The acquittal marks the end of the Antitrust Division’s otherwise successful investigation into price-fixing on ocean shipping route between Puerto Rico and the United States. Farmer was the second executive to go to trial. Frank Peake, the former President of Sea Star, was convicted in 2013 on a similar charge (here). Peake’s case was noteworthy in that he was sentenced to five years in prison, a record sentence for a Sherman Act conviction (here). The Peake trial came after subordinates of his and co-conspirators from other companies had pled guilty and cooperated with the government. Peak’s direct subordinate at Sea Star, Peter Baci, was sentenced to 48 months in prison and fined $20,000. Peake’s counterpart at Horizon, Gabriel Serra, was sentenced to 34 months in prison. Other executives at Sea Star and Horizon had pled guilty, and received prison terms ranging from seven months to 29 months.
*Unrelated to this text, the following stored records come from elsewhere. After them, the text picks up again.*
(* ===== verification/Ledger.v ===== *)
(** * The semantic history ledger (domain/history.py)

    The ledger keeps every event in memory in sequence order and appends it as
    one JSON line to the bound file; events recorded while no file is bound are
    kept and written by the next [bind_jsonl].  [LedgerState] is the object and
    [Disk] the files it writes, as texts of code points.

    Random identifiers, the clock and the result of each write are inputs
    ([Tick], [WriteOutcome]): a write that fails may leave any prefix of its
    text in the file.  The performance monitor only records timings and is left
    out; [item_provenance] reads the events and changes nothing.

    Other components see a ledger through the class [EventLog]. *)

From S2P Require Import Prelude PyValue ToolHistory ContextMessages.

Record HistoryEvent := {
  schema_version : Z;
  seq : Z;
  event_id : pystr;
  kind : pystr;
  created_at : pystr;
  session_generation : Z;
  payload : pydict;
  session_id : option pystr;
  agent_id : option pystr;
  parent_agent_id : option pystr;
  job_id : option pystr;
  turn_id : option pystr;
  api_round_id : option pystr;
  role : option pystr;
  artifact_refs : list pystr;
  supersedes_event_ids : list pystr;
}.

(** [HistoryEvent.to_dict]. *)
Definition event_to_dict (e : HistoryEvent) : pydict :=
  [ ($"schema_version", VInt (schema_version e)); ($"seq", VInt (seq e));
    ($"event_id", VStr (event_id e)); ($"kind", VStr (kind e));
    ($"created_at", VFloat (created_at e));
    ($"session_generation", VInt (session_generation e));
    ($"payload", VDict (payload e));
    ($"session_id", of_optional_str (session_id e));
    ($"agent_id", of_optional_str (agent_id e));
    ($"parent_agent_id", of_optional_str (parent_agent_id e));
    ($"job_id", of_optional_str (job_id e));
    ($"turn_id", of_optional_str (turn_id e));
    ($"api_round_id", of_optional_str (api_round_id e));
    ($"role", of_optional_str (role e));
    ($"artifact_refs", VList (map VStr (artifact_refs e)));
    ($"supersedes_event_ids", VList (map VStr (supersedes_event_ids e)));
    ($"timestamp", VFloat (created_at e)) ].

Section FromDict.
Context `{PyCoercions}.

(** [HistoryEvent.from_dict]; [fresh] is the identifier generated when the
    record has none. *)
Definition event_from_dict (fresh : pystr) (data : pydict) : result HistoryEvent :=
  schema_version ← py_int (dget_or data $"schema_version" (VInt 1));
  seq ← py_int (dget_or data $"seq" (VInt 0));
  created_at ← py_float (dget_or data $"timestamp"
                           (dget_or data $"created_at" (VFloat $"0.0")));
  session_generation ← py_int (dget_or data $"session_generation" (VInt 0));
  payload ← dict_of (py_or (dget_none data $"payload") (VDict []));
  artifact_refs ← py_iter (dget_or data $"artifact_refs" (VList []));
  supersedes ← py_iter (dget_or data $"supersedes_event_ids" (VList []));
  Ok {| schema_version := schema_version;
        seq := seq;
        event_id := py_str (py_or (dget_none data $"event_id") (VStr fresh));
        kind := py_str (py_or (dget_none data $"kind") (VStr $"unknown"));
        created_at := created_at;
        session_generation := session_generation;
        payload := payload;
        session_id := optional_str (dget_none data $"session_id");
        agent_id := optional_str (dget_none data $"agent_id");
        parent_agent_id := optional_str (dget_none data $"parent_agent_id");
        job_id := optional_str (dget_none data $"job_id");
        turn_id := optional_str (dget_none data $"turn_id");
        api_round_id := optional_str (dget_none data $"api_round_id");
        role := optional_str (dget_none data $"role");
        artifact_refs := map py_str artifact_refs;
        supersedes_event_ids := map py_str supersedes |}.
End FromDict.
(** Usage accounting.  Reporting a sequence of requests for the goal adds
    exactly the sum of their uncached input and output tokens, and limits the
    goal exactly when it was active and the sum reaches its budget. *)
Theorem usage_accounting us c g :
  goal c = Some g -> goal_wf g ->
  Forall (fun u : Usage * Now => 0 <= output_tokens u.1 /\ io (log_tick u.2) = Written) us ->
  exists g', goal (run_goal_ops (map (fun u => GUsage (id g) u.1 u.2) us) c) = Some g' /\
    id g' = id g /\ token_budget g' = token_budget g /\
    tokens_used g' = tokens_used g + total_tokens us /\
    status g' = match token_budget g with
                | Some b => if decide (status g = active /\ b <= tokens_used g + total_tokens us)
                            then budget_limited else status g
                | None => status g
                end.
Proof.
  intros Hg [_ _ _ Hlim] Hus. revert c g Hg Hlim.
  induction us as [|[u n] us IH]; intros c g Hg Hlim; cbn [map].
  - exists g. split_and!; try done; [unfold total_tokens; cbn; lia|]. destruct (token_budget g) as [b|] eqn:Eb; [|done].
    rewrite decide_False; [done|]. cbn. intros [Ha Hle]. specialize (Hlim b eq_refl Ha). lia.
  - inversion Hus as [|? ? [Hu Hn] Hus']; subst. cbn in Hu, Hn.
    destruct (usage_step c g u n Hg Hn) as (t & Hg1).
    set (g1 := limit_budget _) in Hg1. set (c1 := (run_goal_op _ c).2) in *.
    match goal with g1 := limit_budget ?x |- _ => pose proof (limit_budget_status x) as (Hid & Hused & Hbud & Hst) end.
    fold g1 in Hid, Hused, Hbud, Hst. cbn in Hid, Hused, Hbud, Hst. unfold over_budget in Hst. cbn in Hst.
    assert (Hlim1 : forall b, token_budget g1 = Some b -> status g1 = active -> tokens_used g1 < b).
    { intros b Eb Ha. rewrite Hbud in Eb. rewrite Hst, Eb in Ha. rewrite Hused.
      destruct (bool_decide_reflect (status g = active)); cbn in Ha; [|done].
      destruct (_ >=? _) eqn:E; [done|]. zbool. lia. }
    destruct (IH Hus' c1 g1 Hg1 Hlim1) as (g' & Hg' & Hid' & Hbud' & Hused' & Hst').
    exists g'. rewrite Hid in Hg'. unfold run_goal_ops in *. cbn [foldl fst snd]. fold c1.
    rewrite Hbud', Hused', Hst', Hid', Hbud, Hused, Hst.
    split_and!; try done; [unfold total_tokens; cbn; lia|]. cbn [total_tokens foldr fst].
    fold (total_tokens us). apply Forall_impl with (Q := fun u : Usage * Now => 0 <= output_tokens u.1) in Hus'; [|by intros ? []].
    apply total_tokens_nonneg in Hus'.
    destruct (token_budget g) as [b|]; [|by rewrite andb_false_r].
    destruct (bool_decide_reflect (status g = active)) as [Ha|Ha]; cbn [andb].
    + destruct (_ >=? b) eqn:E; zbool; rewrite ?(decide_False (P := budget_limited = active /\ _)) by naive_solver;
        repeat case_decide; try done; exfalso; naive_solver lia.
    + repeat case_decide; try done; naive_solver.
Qed.
(* ===== verification/Plan.v ===== *)
(** * The plan and progress controller (domain/plan.py)

    A controller keeps the agent's checklist and its reported progress.  A
    change is recorded in the event log first; the calls already committed are
    remembered by tool call identifier with a fingerprint of their data, so a
    repeated call changes nothing.  [recover_from_ledger] rebuilds all of it from
    the log.

    The agent's identifier and session generation, the event log (any
    [EventLog]), the recovery flag and the emitted notifications are fields of
    the state.  Whether the runtime snapshot could be persisted is an input. *)

From S2P Require Import Prelude PyValue Json Ledger.

Inductive PlanStatus := pending | in_progress | completed.

#[export] Instance PlanStatus_eq_dec : EqDecision PlanStatus.
Proof. solve_decision. Defined.

Definition plan_status_str (s : PlanStatus) : pystr :=
  match s with
  | pending => $"pending" | in_progress => $"in_progress" | completed => $"completed"
  end.

Definition parse_plan_status (s : pystr) : option PlanStatus :=
  if decide (s = $"pending") then Some pending
  else if decide (s = $"in_progress") then Some in_progress
  else if decide (s = $"completed") then Some completed
  else None.

Record PlanItem := { step : pystr; active_form : pystr; status : PlanStatus }.

#[export] Instance PlanItem_eq_dec : EqDecision PlanItem.
Proof. solve_decision. Defined.

(** [asdict(item)]. *)
Definition item_dict (i : PlanItem) : pydict :=
  [($"step", VStr (step i)); ($"active_form", VStr (active_form i));
   ($"status", VStr (plan_status_str (status i)))].

Definition items_value (l : list PlanItem) : pyval := VList (map (fun i => VDict (item_dict i)) l).

(** [explanation] and [event_id] come back from a snapshot as they were stored. *)
Record PlanState := {
  owner_agent_id : pystr;
  p_generation : Z;
  revision : Z;
  items : list PlanItem;
  explanation : pyval;
  p_event_id : pyval;
}.

Definition completed_count (p : PlanState) : Z :=
  len (filter (fun i => status i = completed) (items p)).

Definition active_index (p : PlanState) : option nat :=
  fst <$> list_find (fun i => status i = in_progress) (items p).

Record ProgressState := {
  phase : pystr;
  summary : pystr;
  next : option pystr;
  g_revision : Z;
  g_event_id : pyval;
}.

Definition MAX_ITEMS : Z := 20.
Definition MAX_ITEM_CHARS : Z := 240.
Definition MAX_SERIALIZED_CHARS : Z := 5000.

Definition PHASES : list pystr :=
  [$"investigating"; $"implementing"; $"verifying"; $"ready"; $"blocked"].

(** ** Validation *)

Definition text_error (s : pystr) : bool := bool_decide (s = []) || (len s >? MAX_ITEM_CHARS).

Definition validate_item (raw : pyval) : result PlanItem :=
  match raw with
  | VDict raw =>
    let step := strip (str_or_empty (dget_none raw $"step")) in
    let active_form := strip (py_str (py_or (dget_none raw $"active_form") (VStr step))) in
    if text_error step then Raise (ValueError $"step must contain 1-240 characters")
    else if text_error active_form
    then Raise (ValueError $"active_form must contain 1-240 characters")
    else match parse_plan_status (str_or_empty (dget_none raw $"status")) with
         | Some s => Ok {| step := step; active_form := active_form; status := s |}
         | None => Raise (ValueError $"status must be pending, in_progress, or completed")
         end
  | _ => Raise (ValueError $"plan item must be an object")
  end.

Fixpoint validate_each (l : list pyval) : result (list PlanItem) :=
  match l with
  | [] => Ok []
  | raw :: l' => i ← validate_item raw; r ← validate_each l'; Ok (i :: r)
  end.

Definition active_count (l : list PlanItem) : Z :=
  len (filter (fun i => status i = in_progress) l).

Definition validate_items (raw : pyval) : result (list PlanItem) :=
  match raw with
  | VList l =>
    if len l >? MAX_ITEMS then Raise (ValueError $"plan must contain at most 20 items")
    else
      items ← validate_each l;
      if active_count items >? 1
      then Raise (ValueError $"plan may contain at most one in_progress item")
      else if len (json_compact (items_value items)) >? MAX_SERIALIZED_CHARS
      then Raise (ValueError $"serialized plan exceeds 5000 characters")
      else Ok items
  | _ => Raise (ValueError $"plan must contain at most 20 items")
  end.

Definition fingerprint (items : list PlanItem) (explanation : option pystr) : pystr :=
  json_compact (sort_keys
    (VDict [($"items", items_value items); ($"explanation", of_optional_str explanation)])).

(** [json.dumps([phase, summary, next_step], separators=(",", ":"))]. *)
Definition progress_fingerprint (p s n : pyval) : pystr := json_compact (VList [p; s; n]).

(** ** The controller *)

Inductive Notification :=
| PlanUpdated (revision : Z) (items : list PlanItem) (explanation : option pystr) (generation : Z)
| ProgressReported (revision : Z) (phase summary : pystr) (next : option pystr) (generation : Z).

Section Controller.
Context {S : Type} `{EventLog S}.

Record PlanController := {
  agent_id : pystr;
  agent_generation : Z;
  plan_ledger : S;
  recovery_required : bool;
  emitted : list Notification;
  state : PlanState;
  progress : ProgressState;
  committed_calls : gmap pystr (pystr * Z);
}.

Definition empty_plan (c : PlanController) : PlanState :=
  {| owner_agent_id := agent_id c; p_generation := agent_generation c; revision := 0;
     items := []; explanation := VNone; p_event_id := VNone |}.

Definition empty_progress : ProgressState :=
  {| phase := $"investigating"; summary := []; next := None; g_revision := 0;
     g_event_id := VNone |}.

Definition set_states (p : PlanState) (g : ProgressState) (calls : gmap pystr (pystr * Z))
    (c : PlanController) : PlanController :=
  {| agent_id := agent_id c; agent_generation := agent_generation c; plan_ledger := plan_ledger c;
     recovery_required := recovery_required c; emitted := emitted c;
     state := p; progress := g; committed_calls := calls |}.

Definition set_ledger (l : S) (c : PlanController) : PlanController :=
  {| agent_id := agent_id c; agent_generation := agent_generation c; plan_ledger := l;
     recovery_required := recovery_required c; emitted := emitted c;
     state := state c; progress := progress c; committed_calls := committed_calls c |}.

(** [_persist_or_require_recovery], then the notification. *)
Definition persist_and_emit (persisted : bool) (n : Notification) (c : PlanController)
    : PlanController :=
  {| agent_id := agent_id c; agent_generation := agent_generation c; plan_ledger := plan_ledger c;
     recovery_required := recovery_required c || negb persisted;
     emitted := emitted c ++ [n];
     state := state c; progress := progress c; committed_calls := committed_calls c |}.

(** [(text or "").strip()[:500] or None]. *)
Definition bounded_note (t : option pystr) : option pystr :=
  or_none (slice_to 500 (strip (or_empty t))).

Definition plan_payload (c : PlanController) (generation rev : Z) (its : list PlanItem)
    (expl : option pystr) (call : pystr) : pydict :=
  [ ($"owner_agent_id", VStr (agent_id c)); ($"session_generation", VInt generation);
    ($"revision", VInt rev); ($"items", items_value its);
    ($"explanation", of_optional_str expl); ($"tool_call_id", VStr call) ].
(** Changes that keep queue and statuses. *)
Lemma alter_ok c i f p :
  coordinator_ok c -> objects c !! i = Some p ->
  position (f p) = position p -> waiting (f p) = waiting p ->
  (i ∈ queue c -> member_ok (queue c) i (f p)) ->
  (phase (f p) = Waiting -> event_set (f p) = false -> i ∈ queue c) ->
  (phase (f p) = Focused -> i ∉ queue c -> event_set (f p) = true) ->
  coordinator_ok (with_objects (alter f i (objects c)) c).
Proof.
  intros [[Hf Hs Hm Hw Hg] Hst] Hp Hpos Hwait H1 H2 H3. split; [split|]; cbn in *.
  - intros j q Hq. destruct (decide (j = i)) as [->|Hji].
    + by eapply Hf.
    + rewrite lookup_alter_ne in Hq by done. by eapply Hf.
  - done.
  - intros j Hj. destruct (decide (j = i)) as [->|Hji].
    + exists (f p). rewrite lookup_alter_eq, Hp. auto.
    + rewrite lookup_alter_ne by done. by apply Hm.
  - intros j q Hq. destruct (decide (j = i)) as [->|Hji].
    + rewrite lookup_alter_eq, Hp in Hq. injection Hq as <-. done.
    + rewrite lookup_alter_ne in Hq by done. by apply Hw.
  - intros j q Hq. destruct (decide (j = i)) as [->|Hji].
    + rewrite lookup_alter_eq, Hp in Hq. injection Hq as <-. done.
    + rewrite lookup_alter_ne in Hq by done. by apply Hg.
  - intros k j q Hk Hq. destruct (decide (j = i)) as [->|Hji].
    + rewrite lookup_alter_eq, Hp in Hq. injection Hq as <-. rewrite Hpos, Hwait. by eapply Hst.
    + rewrite lookup_alter_ne in Hq by done. by eapply Hst.
Qed.

(** ** Preservation *)

Lemma filter_sorted (P : nat -> Prop) `{!forall x, Decision (P x)} (q : list nat) :
  StronglySorted lt q -> StronglySorted lt (filter P q).
Proof.
  induction 1 as [|x q Hq IH Hx]; [constructor|]. rewrite filter_cons. case_decide; [|done].
  constructor; [done|]. rewrite Forall_forall in Hx |- *. intros y Hy.
  apply list_elem_of_filter in Hy as [_ Hy]. by apply Hx.
Qed.

Lemma filter_head (P : nat -> Prop) `{!forall x, Decision (P x)} (q : list nat) i :
  head q = Some i -> P i -> head (filter P q) = Some i.
Proof. destruct q as [|x q]; [done|]. intros [= ->] Hi. by rewrite filter_cons, decide_True. Qed.

(** The members that stay when others leave keep their places. *)
Lemma member_filter (P : nat -> Prop) `{!forall x, Decision (P x)} q i p :
  P i -> member_ok q i p -> member_ok (filter P q) i p.
Proof. unfold member_ok. intros Hi. destruct (phase p); intros; by try apply filter_head. Qed.
Lemma failure_facts_safe e ph :
  safe_text (f_phase (failure_facts e ph)) /\ safe_text (f_error_type (failure_facts e ph)) /\
  safe_optional (f_code (failure_facts e ph)) /\ safe_optional (f_ref (failure_facts e ph)).
Proof.
  unfold failure_facts. cbn [f_phase f_error_type f_code f_ref].
  split_and!; try apply safe_error_attribute_safe; apply or_empty_safe; try (by split_and!);
    apply opt_or_safe; try apply safe_error_attribute_safe; apply safe_fact_safe; try done; by split_and!.
Qed.

Lemma safe_hook_name_safe n : safe_text (safe_hook_name n).
Proof. apply or_empty_safe; [apply safe_fact_safe; [done|by split_and!]|by split_and!]. Qed.

(** The characters a failure message may hold. *)
Definition is_message_char (c : Z) : bool := is_safe_char c || bool_decide (c ∈ $" (),=").

Lemma safe_text_message s : safe_text s -> forallb is_message_char s = true.
Proof.
  intros (_ & _ & Hs). rewrite forallb_forall in Hs |- *. intros c Hc. unfold is_message_char.
  by rewrite Hs.
Qed.

Lemma join_message sep l :
  forallb is_message_char sep = true -> Forall (fun s => forallb is_message_char s = true) l ->
  forallb is_message_char (join sep l) = true.
Proof.
  intros Hsep. induction 1 as [|s l Hs Hl IH]; [done|]. destruct l as [|s' l]; [done|].
  change (join sep (s :: s' :: l)) with (s ++ sep ++ join sep (s' :: l)).
  by rewrite !forallb_app, Hs, Hsep, IH.
Qed.
(** [PeerRegistry.register]; a missing or empty [meta] gives the defaults. *)
Definition register (new_id : pystr) (m : pydict) (now : Z) (r : PeerRegistry)
    : result pystr * PeerRegistry :=
  match (match m with
         | [] => Ok []
         | _ => py_iter (default (VList []) (dget m $"capabilities"))
         end) with
  | Raise e => (Raise e, r)
  | Ok caps =>
    let info := {| p_id := new_id; connected_at := now; last_seen_at := now; capabilities := caps;
                   cwd := default (VStr $".") (dget m $"cwd");
                   workspace_root := dget_none m $"workspace_root"; online := true; meta := m |} in
    (Ok new_id, {| registry := assoc_set (registry r) new_id info;
                   heartbeat_timeout_sec := heartbeat_timeout_sec r |})
  end.

Definition with_peer (i : pystr) (info : PeerInfo) (r : PeerRegistry) : PeerRegistry :=
  {| registry := assoc_set (registry r) i info; heartbeat_timeout_sec := heartbeat_timeout_sec r |}.

Definition touch (now : Z) (p : PeerInfo) : PeerInfo :=
  {| p_id := p_id p; connected_at := connected_at p; last_seen_at := now;
     capabilities := capabilities p; cwd := cwd p; workspace_root := workspace_root p;
     online := true; meta := meta p |}.

Definition set_meta (k : pystr) (v : pyval) (p : PeerInfo) : PeerInfo :=
  {| p_id := p_id p; connected_at := connected_at p; last_seen_at := last_seen_at p;
     capabilities := capabilities p; cwd := cwd p; workspace_root := workspace_root p;
     online := online p; meta := dset (meta p) k v |}.

Definition go_offline (reason : pystr) (p : PeerInfo) : PeerInfo :=
  let p := set_meta $"disconnect_reason" (VStr reason) p in
  {| p_id := p_id p; connected_at := connected_at p; last_seen_at := last_seen_at p;
     capabilities := capabilities p; cwd := cwd p; workspace_root := workspace_root p;
     online := false; meta := meta p |}.
Lemma derived_bind o m r (f : ToolOutcome -> result ToolOutcome) m' :
  derived o m r -> (forall o', outcome_valid o' -> primary o' = primary o -> metadata o' = m -> derived o' m' (f o')) ->
  derived o m' (o' ← r; f o').
Proof.
  intros (o' & -> & Hv & Hp & Hm) Hf. destruct (Hf o' Hv Hp Hm) as (o2 & E & Hv2 & Hp2 & Hm2).
  exists o2. split_and!; [exact E|done|congruence|done].
Qed.

Lemma derived_refl o : outcome_valid o -> derived o (metadata o) (Ok o).
Proof. intros. by exists o. Qed.

(** ** Lemmas: failure facts *)

Lemma dget_filter (p : pystr -> bool) (d : pydict) k : p k = true ->
  dget (filter (fun kv : pystr * pyval => p kv.1 = true) d) k = dget d k.
Proof.
  intros Hk. induction d as [|[k' v] d IH]; [done|]. rewrite filter_cons. cbn.
  destruct (decide (p k' = true)); cbn; [by rewrite IH|]. rewrite IH. case_decide; congruence.
Qed.

(** The facts as the metadata of an outcome gives them. *)
Definition fact_of (o : ToolOutcome) (k : pystr) : option pyval := dget (metadata o) k.

Definition facts_present (m : pydict) : Prop := forall k, k ∈ FAILURE_FACT_KEYS -> is_Some (dget m k).

Lemma fill_facts_get r l : forall m k, NoDup l.*1 ->
  dget (fill_facts r m l) k =
  match list_to_map (M:=gmap pystr pystr) l !! k with
  | Some v => if r || bool_decide (safe_metadata_fact m k = None) then Some (VStr v) else dget m k
  | None => dget m k
  end.
Proof.
  induction l as [|[k0 v0] l IH]; intros m k Hnd; [done|]. cbn in Hnd. apply NoDup_cons in Hnd as [Hk0 Hnd].
  change (fill_facts r m ((k0, v0) :: l)) with
    (fill_facts r (if r || bool_decide (safe_metadata_fact m k0 = None) then dset m k0 (VStr v0) else m) l).
  rewrite IH by done. cbn [list_to_map foldr fst snd]. destruct (decide (k = k0)) as [->|Hne].
  - rewrite lookup_insert_eq, (not_elem_of_list_to_map_1 (M:=gmap pystr)) by done.
    destruct (r || _); [apply dget_dset_eq|done].
  - rewrite lookup_insert_ne by done. destruct (r || bool_decide (safe_metadata_fact m k0 = None)); [|done].
    destruct (list_to_map l !! k); [|by rewrite dget_dset_ne].
    unfold safe_metadata_fact, dget_none. by rewrite !dget_dset_ne.
Qed.

Lemma default_facts_NoDup f : NoDup (default_facts f).*1.
Proof. cbn. apply (bool_decide_eq_true_1 (NoDup FAILURE_FACT_KEYS)). reflexivity. Qed.

(** Facts of a failure that replace all others. *)
Lemma with_failure_facts_replace f o : outcome_valid o -> success o = false ->
  derived o (fill_facts true (without_runtime_keys (metadata o)) (default_facts f)) (with_failure_facts f true o).
Proof. intros Hv Hs. unfold with_failure_facts. rewrite Hs. by apply replace_metadata_derived. Qed.

Definition effect_fact (o : ToolOutcome) : option pyval := dget (metadata o) $"effect_state".
Definition EFFECT_STATES : list pystr := [$"not_started"; $"started"; $"completed"; $"unknown"].

Lemma default_facts_lookup f k : k ∈ FAILURE_FACT_KEYS -> is_Some (list_to_map (M:=gmap pystr pystr) (default_facts f) !! k).
Proof.
  intros Hk. unfold FAILURE_FACT_KEYS in Hk. repeat (apply elem_of_cons in Hk as [->|Hk]; [by eexists|]). by apply not_elem_of_nil in Hk.
Qed.

Lemma safe_fact_some m k s : safe_metadata_fact m k = Some s -> dget m k = Some (VStr s).
Proof. unfold safe_metadata_fact, dget_none. destruct (dget m k) as [[]|]; cbn; try done. case_match; [by intros [= ->]|done]. Qed.

Lemma fill_facts_present r m f : facts_present (fill_facts r m (default_facts f)).
Proof.
  intros k Hk. rewrite fill_facts_get by apply default_facts_NoDup.
  destruct (default_facts_lookup f k Hk) as [v ->]. destruct (r || _) eqn:E; [by eexists|].
  apply orb_false_iff in E as [_ E%bool_decide_eq_false].
  destruct (safe_metadata_fact m k) as [s|] eqn:Es; [|done]. exists (VStr s). by apply safe_fact_some.
Qed.
Lemma run_op_spec op t :
  wf t ->
  wf (run_op t op) /\ cells (run_op t op) = list_op (max_cells t) (max_text_chars t) (cells t) op /\
  max_cells (run_op t op) = max_cells t /\ max_text_chars (run_op t op) = max_text_chars t /\
  revision t <= revision (run_op t op).
Proof.
  intros Hwf. destruct op as [c|c| |]; cbn [run_op list_op].
  - pose proof (append_spec c t Hwf) as H. case_decide.
    + rewrite H. split_and!; try done; lia.
    + destruct H as (ev & t' & -> & Hw & Hr & Hrev & Hm & Hmt). cbn [snd].
      split_and!; [done|by eapply retained_retain|done|done|lia].
  - pose proof (replace_spec c t Hwf) as H. pose proof (find_cell_ids (cells t) (cell_id c)) as Hid.
    destruct (find_cell (cells t) (cell_id c)) as [d|].
    + rewrite decide_True by (apply Hid; by eexists).
      destruct H as (ev & t' & -> & Hw & Hr & Hrev & Hm & Hmt). cbn [snd].
      split_and!; [done|by eapply retained_retain|done|done|lia].
    + rewrite decide_False by (intros Hin; apply Hid in Hin as [? [=]]).
      rewrite H. split_and!; try done; lia.
  - destruct (clear_wf t Hwf) as [Hw Hl]. split_and!; [done|done|..];
      unfold clear; destruct (cells t); cbn; lia || done.
  - destruct (snapshot_spec t Hwf) as (_ & Hw & Hl). split_and!; [done|done|done|done|cbn; lia].
Qed.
Three companies have paid more than $46 million in fines for their involvement in a conspiracy that included setting rates, bid rigging and other practices.
Farmer faced a maximum sentence of ten years in prison. Farmer was represented by Joseph C. Laws, Melanie Matos Gilroy Cardona and Terrance Reed. Farmer was facing a maximum of ten years in prison if convicted and his legal team deserves great credit for the best outcome Farmer could have hoped for. But, there are great difficulties that the Antitrust Division faces in a “last man standing trial.” I am not familiar with the specifics of the Farmer trial but some of these inherent difficulties are:
- Staleness: Farmer was indicted in March 2013. The indictment charged a conspiracy: “From at least as early as mid-2005, to in or about April 2008.” So, Farmer was indicted just before the five-year statute of limitations expired. His trial did not begin until more than two years after indictment. Farmer was tried in 2015 for conduct that ended in early 2008. Antitrust violations do not “shock the conscience” the way a crime of violence might, and the long delay between conduct and trial can diminish whatever “jury appeal” a price-fixing case might have had.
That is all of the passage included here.